▶ [WORK REQUIRED]
Search the listing below for the line containing "destruct (decide (length". From there through the line containing "intros Hv. unfold uint_text. destruct (v", transcribe every line exactly, both ends included.

▶ [DATASET RECORDS]
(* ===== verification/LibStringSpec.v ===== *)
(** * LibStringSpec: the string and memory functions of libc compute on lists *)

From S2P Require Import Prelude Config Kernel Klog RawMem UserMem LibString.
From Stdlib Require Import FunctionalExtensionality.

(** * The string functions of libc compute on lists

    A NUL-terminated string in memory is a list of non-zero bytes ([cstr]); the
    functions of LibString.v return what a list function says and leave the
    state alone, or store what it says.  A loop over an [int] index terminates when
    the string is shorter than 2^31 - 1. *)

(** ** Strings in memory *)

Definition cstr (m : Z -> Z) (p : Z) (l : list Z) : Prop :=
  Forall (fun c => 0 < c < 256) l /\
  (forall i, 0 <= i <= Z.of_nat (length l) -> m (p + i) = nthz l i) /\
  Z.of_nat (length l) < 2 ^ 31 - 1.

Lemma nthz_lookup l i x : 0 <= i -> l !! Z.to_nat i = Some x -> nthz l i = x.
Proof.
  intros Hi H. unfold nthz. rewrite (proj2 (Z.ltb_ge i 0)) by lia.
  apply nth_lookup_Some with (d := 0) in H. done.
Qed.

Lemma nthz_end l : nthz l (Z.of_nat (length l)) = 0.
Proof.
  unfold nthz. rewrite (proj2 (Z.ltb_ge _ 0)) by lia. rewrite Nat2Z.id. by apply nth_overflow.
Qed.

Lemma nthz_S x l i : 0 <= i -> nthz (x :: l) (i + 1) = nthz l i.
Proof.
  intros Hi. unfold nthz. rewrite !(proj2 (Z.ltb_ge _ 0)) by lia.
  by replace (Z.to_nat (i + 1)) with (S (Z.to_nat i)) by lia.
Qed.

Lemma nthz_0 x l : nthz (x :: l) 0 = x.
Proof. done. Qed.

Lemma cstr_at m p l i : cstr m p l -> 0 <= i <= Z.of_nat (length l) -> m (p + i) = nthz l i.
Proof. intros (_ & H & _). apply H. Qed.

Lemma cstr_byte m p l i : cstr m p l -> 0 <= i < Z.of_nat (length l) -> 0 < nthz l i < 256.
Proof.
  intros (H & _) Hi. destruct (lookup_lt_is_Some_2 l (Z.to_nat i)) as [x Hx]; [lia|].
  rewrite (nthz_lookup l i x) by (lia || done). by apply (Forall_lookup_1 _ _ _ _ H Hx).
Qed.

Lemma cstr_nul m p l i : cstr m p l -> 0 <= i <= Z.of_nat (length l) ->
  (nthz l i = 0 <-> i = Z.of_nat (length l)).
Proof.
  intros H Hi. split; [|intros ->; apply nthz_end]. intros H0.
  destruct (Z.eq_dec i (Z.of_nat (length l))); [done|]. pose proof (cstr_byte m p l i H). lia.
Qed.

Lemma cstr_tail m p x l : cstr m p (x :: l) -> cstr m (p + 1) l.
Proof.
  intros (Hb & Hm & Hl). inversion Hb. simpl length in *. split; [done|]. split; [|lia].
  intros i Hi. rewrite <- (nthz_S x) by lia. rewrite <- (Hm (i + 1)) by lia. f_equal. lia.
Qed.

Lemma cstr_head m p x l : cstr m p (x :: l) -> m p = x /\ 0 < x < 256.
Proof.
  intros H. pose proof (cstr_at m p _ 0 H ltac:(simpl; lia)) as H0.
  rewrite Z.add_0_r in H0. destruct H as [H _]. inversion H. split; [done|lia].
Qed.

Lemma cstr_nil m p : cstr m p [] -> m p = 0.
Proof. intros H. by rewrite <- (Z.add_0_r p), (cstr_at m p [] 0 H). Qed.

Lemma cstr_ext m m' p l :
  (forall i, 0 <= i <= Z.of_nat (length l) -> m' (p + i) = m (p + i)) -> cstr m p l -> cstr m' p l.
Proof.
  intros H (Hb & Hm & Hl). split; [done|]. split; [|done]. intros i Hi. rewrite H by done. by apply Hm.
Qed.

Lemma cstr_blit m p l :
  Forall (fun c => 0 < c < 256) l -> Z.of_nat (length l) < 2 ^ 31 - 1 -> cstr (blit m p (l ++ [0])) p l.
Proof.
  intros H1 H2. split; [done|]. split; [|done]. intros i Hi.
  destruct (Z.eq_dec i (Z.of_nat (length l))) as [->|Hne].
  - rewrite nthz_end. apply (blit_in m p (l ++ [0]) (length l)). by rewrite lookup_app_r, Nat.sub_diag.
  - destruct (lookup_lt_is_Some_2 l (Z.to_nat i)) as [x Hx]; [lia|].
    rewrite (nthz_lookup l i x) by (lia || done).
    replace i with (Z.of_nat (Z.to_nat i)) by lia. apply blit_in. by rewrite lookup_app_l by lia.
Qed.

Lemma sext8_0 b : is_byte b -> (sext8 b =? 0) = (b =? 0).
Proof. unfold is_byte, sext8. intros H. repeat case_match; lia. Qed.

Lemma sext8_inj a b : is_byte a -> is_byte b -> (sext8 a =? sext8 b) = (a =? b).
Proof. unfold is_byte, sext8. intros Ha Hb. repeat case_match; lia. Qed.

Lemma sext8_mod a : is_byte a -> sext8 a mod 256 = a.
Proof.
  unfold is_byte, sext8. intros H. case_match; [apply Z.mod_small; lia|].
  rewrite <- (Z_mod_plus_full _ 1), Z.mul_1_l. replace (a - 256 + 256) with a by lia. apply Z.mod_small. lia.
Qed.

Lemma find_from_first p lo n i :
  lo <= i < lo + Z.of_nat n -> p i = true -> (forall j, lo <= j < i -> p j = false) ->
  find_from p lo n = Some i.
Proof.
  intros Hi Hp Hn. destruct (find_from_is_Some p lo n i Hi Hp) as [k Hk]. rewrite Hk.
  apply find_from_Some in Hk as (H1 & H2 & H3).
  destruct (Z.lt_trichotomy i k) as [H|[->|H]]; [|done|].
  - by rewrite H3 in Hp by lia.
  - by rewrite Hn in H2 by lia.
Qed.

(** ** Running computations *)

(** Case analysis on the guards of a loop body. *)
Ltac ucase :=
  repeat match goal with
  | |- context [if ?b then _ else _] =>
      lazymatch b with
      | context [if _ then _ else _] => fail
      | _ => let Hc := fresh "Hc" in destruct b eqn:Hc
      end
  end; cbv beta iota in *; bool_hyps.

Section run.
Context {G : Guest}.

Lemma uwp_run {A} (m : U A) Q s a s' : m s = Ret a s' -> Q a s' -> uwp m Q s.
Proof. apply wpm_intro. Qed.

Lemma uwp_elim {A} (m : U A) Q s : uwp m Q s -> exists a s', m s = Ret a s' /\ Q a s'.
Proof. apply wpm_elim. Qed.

==

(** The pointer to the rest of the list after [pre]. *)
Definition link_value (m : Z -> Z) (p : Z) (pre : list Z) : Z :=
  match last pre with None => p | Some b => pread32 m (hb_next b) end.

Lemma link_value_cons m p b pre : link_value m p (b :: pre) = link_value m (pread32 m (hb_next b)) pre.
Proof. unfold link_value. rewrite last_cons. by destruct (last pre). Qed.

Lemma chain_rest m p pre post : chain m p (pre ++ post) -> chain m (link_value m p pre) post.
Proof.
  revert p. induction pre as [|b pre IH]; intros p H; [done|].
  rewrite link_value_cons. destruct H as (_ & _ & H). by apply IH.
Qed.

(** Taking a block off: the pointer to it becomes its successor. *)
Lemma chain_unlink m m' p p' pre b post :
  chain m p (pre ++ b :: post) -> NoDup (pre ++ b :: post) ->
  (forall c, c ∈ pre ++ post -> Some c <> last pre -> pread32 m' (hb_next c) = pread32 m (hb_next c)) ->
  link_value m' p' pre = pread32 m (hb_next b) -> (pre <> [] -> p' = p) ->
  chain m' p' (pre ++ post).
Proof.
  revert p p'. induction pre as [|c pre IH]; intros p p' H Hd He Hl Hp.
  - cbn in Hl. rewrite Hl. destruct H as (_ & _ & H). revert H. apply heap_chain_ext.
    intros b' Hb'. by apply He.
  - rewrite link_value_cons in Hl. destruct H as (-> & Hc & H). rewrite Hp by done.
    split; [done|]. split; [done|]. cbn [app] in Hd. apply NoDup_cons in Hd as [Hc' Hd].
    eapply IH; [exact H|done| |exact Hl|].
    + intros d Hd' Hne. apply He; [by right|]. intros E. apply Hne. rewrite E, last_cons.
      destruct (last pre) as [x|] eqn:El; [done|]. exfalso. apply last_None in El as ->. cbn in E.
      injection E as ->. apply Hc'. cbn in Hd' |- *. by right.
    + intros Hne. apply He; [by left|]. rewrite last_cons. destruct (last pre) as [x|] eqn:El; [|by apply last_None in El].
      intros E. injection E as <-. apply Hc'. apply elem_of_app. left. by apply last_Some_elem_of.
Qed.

==

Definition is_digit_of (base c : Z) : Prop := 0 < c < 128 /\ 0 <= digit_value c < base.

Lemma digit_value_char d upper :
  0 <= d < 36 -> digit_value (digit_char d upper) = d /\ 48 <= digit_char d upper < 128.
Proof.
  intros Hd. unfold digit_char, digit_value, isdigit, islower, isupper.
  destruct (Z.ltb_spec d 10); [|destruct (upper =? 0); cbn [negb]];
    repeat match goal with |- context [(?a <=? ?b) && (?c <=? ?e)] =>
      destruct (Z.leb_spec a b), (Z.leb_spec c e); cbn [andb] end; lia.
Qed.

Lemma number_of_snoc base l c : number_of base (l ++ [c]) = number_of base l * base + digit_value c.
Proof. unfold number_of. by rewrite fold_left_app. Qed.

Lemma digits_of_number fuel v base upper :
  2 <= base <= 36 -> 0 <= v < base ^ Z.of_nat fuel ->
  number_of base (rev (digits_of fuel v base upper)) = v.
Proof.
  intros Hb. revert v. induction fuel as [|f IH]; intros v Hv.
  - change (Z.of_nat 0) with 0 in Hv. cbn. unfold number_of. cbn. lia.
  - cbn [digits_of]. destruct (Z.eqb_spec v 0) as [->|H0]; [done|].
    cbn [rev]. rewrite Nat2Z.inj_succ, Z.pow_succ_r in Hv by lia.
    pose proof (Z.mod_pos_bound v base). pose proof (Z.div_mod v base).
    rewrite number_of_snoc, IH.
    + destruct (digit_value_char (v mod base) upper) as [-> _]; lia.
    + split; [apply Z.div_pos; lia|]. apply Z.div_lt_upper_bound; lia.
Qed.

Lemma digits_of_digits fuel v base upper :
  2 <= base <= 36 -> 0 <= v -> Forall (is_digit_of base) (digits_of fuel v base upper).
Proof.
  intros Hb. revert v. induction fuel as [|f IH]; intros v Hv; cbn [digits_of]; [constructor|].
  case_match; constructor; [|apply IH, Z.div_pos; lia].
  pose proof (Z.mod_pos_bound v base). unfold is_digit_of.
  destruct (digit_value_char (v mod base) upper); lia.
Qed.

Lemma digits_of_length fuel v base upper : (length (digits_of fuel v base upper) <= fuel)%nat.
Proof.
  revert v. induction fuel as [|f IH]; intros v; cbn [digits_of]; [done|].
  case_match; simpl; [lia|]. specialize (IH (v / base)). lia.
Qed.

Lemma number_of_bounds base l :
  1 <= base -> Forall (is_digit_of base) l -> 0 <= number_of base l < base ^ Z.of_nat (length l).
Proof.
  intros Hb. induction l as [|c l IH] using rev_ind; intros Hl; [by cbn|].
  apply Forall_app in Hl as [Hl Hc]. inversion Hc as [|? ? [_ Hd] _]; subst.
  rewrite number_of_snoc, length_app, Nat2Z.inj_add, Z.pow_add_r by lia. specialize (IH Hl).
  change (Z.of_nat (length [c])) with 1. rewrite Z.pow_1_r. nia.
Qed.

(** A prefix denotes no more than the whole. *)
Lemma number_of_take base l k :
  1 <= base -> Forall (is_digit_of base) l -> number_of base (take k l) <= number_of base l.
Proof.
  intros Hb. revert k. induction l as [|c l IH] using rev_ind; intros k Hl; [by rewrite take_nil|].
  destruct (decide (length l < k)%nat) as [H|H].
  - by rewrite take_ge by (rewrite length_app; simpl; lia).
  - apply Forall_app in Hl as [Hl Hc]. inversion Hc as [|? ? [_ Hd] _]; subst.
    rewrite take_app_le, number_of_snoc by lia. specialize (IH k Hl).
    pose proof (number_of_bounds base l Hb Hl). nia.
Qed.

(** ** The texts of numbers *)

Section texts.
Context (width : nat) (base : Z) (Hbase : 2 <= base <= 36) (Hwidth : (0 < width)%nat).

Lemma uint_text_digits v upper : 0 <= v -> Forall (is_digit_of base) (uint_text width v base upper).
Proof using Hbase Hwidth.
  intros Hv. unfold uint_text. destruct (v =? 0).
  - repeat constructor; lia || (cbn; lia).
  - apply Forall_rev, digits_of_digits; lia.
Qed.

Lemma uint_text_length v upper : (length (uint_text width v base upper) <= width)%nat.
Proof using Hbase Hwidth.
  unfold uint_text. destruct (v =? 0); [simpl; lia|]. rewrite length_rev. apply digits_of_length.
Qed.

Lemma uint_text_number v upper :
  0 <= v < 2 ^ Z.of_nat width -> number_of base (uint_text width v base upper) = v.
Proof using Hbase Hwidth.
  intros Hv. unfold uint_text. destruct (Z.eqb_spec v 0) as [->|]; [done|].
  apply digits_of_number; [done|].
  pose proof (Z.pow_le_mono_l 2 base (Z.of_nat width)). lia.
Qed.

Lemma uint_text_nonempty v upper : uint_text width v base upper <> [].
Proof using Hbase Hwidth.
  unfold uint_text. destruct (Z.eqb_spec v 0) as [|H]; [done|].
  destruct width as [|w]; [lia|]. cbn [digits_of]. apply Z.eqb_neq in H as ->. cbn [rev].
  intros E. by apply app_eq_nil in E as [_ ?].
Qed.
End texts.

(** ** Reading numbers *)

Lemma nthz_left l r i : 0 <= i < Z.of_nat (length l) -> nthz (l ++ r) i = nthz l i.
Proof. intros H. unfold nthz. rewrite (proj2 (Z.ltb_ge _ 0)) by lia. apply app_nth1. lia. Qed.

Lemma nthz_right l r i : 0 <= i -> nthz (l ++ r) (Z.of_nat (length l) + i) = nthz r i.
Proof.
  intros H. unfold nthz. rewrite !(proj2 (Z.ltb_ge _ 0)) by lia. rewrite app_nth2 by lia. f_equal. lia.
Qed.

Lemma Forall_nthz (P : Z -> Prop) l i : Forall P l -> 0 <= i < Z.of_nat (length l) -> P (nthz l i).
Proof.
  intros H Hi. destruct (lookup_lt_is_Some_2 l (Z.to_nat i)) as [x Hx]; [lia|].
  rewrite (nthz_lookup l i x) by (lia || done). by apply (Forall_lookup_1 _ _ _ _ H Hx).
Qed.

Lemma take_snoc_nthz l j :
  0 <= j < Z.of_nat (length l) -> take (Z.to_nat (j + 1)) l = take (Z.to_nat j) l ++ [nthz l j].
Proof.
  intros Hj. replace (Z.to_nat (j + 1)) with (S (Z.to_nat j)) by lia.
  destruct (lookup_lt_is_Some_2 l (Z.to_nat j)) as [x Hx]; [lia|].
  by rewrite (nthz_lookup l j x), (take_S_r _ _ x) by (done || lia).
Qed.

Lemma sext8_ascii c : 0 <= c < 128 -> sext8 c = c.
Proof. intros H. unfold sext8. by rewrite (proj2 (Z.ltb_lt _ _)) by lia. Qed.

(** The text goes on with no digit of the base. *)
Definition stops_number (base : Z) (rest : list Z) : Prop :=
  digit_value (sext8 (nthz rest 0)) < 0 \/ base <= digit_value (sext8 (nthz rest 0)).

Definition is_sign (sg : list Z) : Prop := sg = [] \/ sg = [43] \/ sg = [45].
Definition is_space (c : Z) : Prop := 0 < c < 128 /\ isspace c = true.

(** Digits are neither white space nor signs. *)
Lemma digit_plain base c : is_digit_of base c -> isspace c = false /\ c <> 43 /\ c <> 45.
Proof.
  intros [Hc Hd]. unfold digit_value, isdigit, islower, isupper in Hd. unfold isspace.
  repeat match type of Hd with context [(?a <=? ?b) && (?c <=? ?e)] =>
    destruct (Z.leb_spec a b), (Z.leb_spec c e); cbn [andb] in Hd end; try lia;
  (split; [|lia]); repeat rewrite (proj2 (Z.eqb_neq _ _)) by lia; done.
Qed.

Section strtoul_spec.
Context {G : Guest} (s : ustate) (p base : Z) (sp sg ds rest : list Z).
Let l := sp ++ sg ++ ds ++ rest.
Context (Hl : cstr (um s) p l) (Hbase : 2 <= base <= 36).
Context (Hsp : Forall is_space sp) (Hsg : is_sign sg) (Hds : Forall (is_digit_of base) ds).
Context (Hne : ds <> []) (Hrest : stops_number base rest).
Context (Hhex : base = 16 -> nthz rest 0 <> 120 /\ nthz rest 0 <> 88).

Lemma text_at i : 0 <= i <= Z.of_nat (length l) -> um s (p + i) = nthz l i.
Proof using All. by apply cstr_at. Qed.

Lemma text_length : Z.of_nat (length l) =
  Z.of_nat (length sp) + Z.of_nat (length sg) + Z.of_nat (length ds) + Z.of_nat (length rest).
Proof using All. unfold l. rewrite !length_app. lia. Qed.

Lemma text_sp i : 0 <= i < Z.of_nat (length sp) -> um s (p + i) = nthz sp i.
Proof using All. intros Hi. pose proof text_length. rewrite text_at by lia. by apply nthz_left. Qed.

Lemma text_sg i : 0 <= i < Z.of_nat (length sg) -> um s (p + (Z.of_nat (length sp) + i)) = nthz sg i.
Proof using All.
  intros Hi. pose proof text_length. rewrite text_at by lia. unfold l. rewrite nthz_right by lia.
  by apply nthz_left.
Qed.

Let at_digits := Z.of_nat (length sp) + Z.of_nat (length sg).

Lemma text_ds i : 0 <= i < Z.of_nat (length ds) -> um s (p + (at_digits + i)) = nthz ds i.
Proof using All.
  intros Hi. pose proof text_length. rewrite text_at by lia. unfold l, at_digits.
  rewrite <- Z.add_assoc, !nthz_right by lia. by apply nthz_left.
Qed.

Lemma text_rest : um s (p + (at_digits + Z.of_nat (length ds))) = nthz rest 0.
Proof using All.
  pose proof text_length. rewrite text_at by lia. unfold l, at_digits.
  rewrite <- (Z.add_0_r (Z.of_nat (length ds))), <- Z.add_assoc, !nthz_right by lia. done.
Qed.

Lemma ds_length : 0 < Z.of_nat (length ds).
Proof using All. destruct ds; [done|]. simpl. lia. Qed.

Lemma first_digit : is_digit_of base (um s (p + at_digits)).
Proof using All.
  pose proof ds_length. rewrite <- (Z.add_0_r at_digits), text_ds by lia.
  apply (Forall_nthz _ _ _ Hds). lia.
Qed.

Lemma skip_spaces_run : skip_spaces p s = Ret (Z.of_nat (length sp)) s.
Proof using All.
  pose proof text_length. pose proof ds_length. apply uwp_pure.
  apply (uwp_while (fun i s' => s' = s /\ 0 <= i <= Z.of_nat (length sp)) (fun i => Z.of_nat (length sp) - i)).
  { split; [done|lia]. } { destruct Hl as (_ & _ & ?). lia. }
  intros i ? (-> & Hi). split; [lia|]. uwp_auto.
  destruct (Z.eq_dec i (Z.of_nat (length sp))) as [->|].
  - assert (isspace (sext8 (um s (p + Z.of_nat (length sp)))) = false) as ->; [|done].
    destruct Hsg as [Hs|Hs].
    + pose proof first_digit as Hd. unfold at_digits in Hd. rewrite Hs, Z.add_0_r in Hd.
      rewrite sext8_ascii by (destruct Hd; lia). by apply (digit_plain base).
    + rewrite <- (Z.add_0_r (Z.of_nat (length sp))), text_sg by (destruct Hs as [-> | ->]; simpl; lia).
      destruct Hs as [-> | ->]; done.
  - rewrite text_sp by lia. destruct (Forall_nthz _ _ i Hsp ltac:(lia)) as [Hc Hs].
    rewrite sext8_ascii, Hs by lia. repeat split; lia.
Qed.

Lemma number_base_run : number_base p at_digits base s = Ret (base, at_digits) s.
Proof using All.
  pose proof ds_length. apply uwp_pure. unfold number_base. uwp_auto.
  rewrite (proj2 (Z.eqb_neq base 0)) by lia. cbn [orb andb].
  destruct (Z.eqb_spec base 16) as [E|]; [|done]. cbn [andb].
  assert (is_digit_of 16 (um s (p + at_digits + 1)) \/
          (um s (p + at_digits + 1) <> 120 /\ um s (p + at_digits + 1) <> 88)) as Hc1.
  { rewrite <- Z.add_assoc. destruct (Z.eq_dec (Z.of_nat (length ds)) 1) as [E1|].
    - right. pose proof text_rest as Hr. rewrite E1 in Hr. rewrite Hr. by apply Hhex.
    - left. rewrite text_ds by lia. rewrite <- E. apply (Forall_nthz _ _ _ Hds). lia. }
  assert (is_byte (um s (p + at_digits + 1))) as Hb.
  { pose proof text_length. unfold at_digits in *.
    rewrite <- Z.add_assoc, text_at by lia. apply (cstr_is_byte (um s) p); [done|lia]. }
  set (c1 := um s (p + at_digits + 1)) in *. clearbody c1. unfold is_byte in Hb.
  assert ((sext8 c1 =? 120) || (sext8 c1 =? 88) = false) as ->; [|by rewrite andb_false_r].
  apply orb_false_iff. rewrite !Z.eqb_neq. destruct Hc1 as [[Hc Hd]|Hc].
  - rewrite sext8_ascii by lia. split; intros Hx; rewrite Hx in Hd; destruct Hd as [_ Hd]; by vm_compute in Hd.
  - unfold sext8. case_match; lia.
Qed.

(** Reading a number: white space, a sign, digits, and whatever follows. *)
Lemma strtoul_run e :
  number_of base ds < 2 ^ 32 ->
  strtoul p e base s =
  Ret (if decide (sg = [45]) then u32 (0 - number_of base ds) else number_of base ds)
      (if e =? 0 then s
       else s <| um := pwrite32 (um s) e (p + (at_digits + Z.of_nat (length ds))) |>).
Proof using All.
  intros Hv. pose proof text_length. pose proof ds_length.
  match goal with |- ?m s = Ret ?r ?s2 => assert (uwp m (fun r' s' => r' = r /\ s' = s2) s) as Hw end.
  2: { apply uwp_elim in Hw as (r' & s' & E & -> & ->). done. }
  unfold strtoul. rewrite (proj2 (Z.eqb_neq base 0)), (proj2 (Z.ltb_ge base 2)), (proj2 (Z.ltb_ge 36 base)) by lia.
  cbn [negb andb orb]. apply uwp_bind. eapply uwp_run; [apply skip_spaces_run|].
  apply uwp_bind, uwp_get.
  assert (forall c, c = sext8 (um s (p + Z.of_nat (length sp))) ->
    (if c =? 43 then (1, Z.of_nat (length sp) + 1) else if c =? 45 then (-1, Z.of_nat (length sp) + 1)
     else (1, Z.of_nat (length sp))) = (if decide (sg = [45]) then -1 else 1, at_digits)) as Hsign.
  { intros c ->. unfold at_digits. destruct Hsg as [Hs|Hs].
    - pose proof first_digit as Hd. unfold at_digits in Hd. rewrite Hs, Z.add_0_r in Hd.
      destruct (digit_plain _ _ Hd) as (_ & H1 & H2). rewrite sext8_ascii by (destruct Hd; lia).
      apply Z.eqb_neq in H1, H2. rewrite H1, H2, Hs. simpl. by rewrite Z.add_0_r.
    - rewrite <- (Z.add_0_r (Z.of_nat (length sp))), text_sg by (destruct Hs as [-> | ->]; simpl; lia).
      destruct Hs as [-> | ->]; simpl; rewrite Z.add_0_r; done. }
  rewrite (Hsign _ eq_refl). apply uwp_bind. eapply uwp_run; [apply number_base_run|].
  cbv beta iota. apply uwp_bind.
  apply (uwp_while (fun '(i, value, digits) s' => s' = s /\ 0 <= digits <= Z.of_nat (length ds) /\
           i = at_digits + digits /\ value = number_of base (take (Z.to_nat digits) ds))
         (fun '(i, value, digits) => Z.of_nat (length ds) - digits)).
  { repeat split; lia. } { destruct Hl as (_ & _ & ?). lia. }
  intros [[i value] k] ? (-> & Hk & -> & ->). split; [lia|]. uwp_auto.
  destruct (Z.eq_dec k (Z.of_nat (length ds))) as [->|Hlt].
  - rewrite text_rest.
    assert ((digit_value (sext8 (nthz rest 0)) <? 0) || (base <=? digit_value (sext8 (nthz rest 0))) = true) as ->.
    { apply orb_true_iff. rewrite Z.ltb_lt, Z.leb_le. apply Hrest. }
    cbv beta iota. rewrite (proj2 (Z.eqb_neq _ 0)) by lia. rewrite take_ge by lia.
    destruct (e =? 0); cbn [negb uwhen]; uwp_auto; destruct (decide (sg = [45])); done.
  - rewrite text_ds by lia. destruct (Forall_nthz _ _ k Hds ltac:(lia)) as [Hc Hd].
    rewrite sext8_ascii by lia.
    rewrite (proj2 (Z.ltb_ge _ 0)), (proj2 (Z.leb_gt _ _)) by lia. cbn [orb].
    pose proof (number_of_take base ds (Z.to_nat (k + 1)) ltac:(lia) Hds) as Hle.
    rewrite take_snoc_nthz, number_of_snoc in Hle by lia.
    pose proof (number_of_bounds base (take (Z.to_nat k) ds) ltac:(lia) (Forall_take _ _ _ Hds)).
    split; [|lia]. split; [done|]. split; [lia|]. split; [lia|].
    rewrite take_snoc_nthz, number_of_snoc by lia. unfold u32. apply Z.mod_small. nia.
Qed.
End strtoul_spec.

▶ [EXPECTED ANSWER]
  destruct (decide (length l < k)%nat) as [H|H].
  - by rewrite take_ge by (rewrite length_app; simpl; lia).
  - apply Forall_app in Hl as [Hl Hc]. inversion Hc as [|? ? [_ Hd] _]; subst.
    rewrite take_app_le, number_of_snoc by lia. specialize (IH k Hl).
    pose proof (number_of_bounds base l Hb Hl). nia.
Qed.

(** ** The texts of numbers *)

Section texts.
Context (width : nat) (base : Z) (Hbase : 2 <= base <= 36) (Hwidth : (0 < width)%nat).

Lemma uint_text_digits v upper : 0 <= v -> Forall (is_digit_of base) (uint_text width v base upper).
Proof using Hbase Hwidth.
  intros Hv. unfold uint_text. destruct (v =? 0).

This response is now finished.